EXERCISE INPUTS

Definition dquote : ascii := "034"%char.

Definition has_char (c : ascii) (s : string) : bool :=
  existsb (Ascii.eqb c) (list_ascii_of_string s).

(** [repr(s)]: single quotes, unless the text has a single quote and no
    double quote. *)
Definition repr_str (s : string) : string :=
  let q : ascii := if has_char "'" s && negb (has_char dquote s)
                   then dquote else "'"%char in
  String q (String.concat EmptyString
              (map (repr_char q) (list_ascii_of_string s)))
  +:+ String q EmptyString.

Fixpoint py_repr (v : pyval) : string :=
  match v with
  | VNone => "None"
  | VBool b => if b then "True" else "False"
  | VInt z => str_of_Z z
  | VStr s => repr_str s
  | VList l => "[" +:+ String.concat ", " (map py_repr l) +:+ "]"
  | VDict d =>
      "{" +:+ String.concat ", "
                (map (fun kv => match kv with
                                | (k, x) => repr_str k +:+ ": " +:+ py_repr x
                                end) d) +:+ "}"
  end.

(** [str(v)], also what an f-string field [{v}] renders. *)
Definition py_str (v : pyval) : string :=
  match v with
  | VStr s => s
  | _ => py_repr v
  end.

(** Whether [str(n)] returns: an integer of more than
    [int_max_str_digits] digits has no decimal text. *)
Definition int_has_text (n : Z) : bool :=
  (String.length (str_of_Z (Z.abs n)) <=? int_max_str_digits)%nat.

(** Whether [str(v)] returns: every integer in [v] has a text. *)
Fixpoint has_text (v : pyval) : bool :=
  match v with
  | VInt z => int_has_text z
  | VList l => forallb has_text l
  | VDict d => forallb (fun kv => match kv with (_, x) => has_text x end) d
  | VNone | VBool _ | VStr _ => true
  end.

WHAT TO PRODUCE
Send back the complete set of entries, exactly as shown above.

ANSWER BOX
Definition dquote : ascii := "034"%char.

Definition has_char (c : ascii) (s : string) : bool :=
  existsb (Ascii.eqb c) (list_ascii_of_string s).

(** [repr(s)]: single quotes, unless the text has a single quote and no
    double quote. *)
Definition repr_str (s : string) : string :=
  let q : ascii := if has_char "'" s && negb (has_char dquote s)
                   then dquote else "'"%char in
  String q (String.concat EmptyString
              (map (repr_char q) (list_ascii_of_string s)))
  +:+ String q EmptyString.

Fixpoint py_repr (v : pyval) : string :=
  match v with
  | VNone => "None"
  | VBool b => if b then "True" else "False"
  | VInt z => str_of_Z z
  | VStr s => repr_str s
  | VList l => "[" +:+ String.concat ", " (map py_repr l) +:+ "]"
  | VDict d =>
      "{" +:+ String.concat ", "
                (map (fun kv => match kv with
                                | (k, x) => repr_str k +:+ ": " +:+ py_repr x
                                end) d) +:+ "}"
  end.

(** [str(v)], also what an f-string field [{v}] renders. *)
Definition py_str (v : pyval) : string :=
  match v with
  | VStr s => s
  | _ => py_repr v
  end.

(** Whether [str(n)] returns: an integer of more than
    [int_max_str_digits] digits has no decimal text. *)
Definition int_has_text (n : Z) : bool :=
  (String.length (str_of_Z (Z.abs n)) <=? int_max_str_digits)%nat.

(** Whether [str(v)] returns: every integer in [v] has a text. *)
Fixpoint has_text (v : pyval) : bool :=
  match v with
  | VInt z => int_has_text z
  | VList l => forallb has_text l
  | VDict d => forallb (fun kv => match kv with (_, x) => has_text x end) d
  | VNone | VBool _ | VStr _ => true
  end.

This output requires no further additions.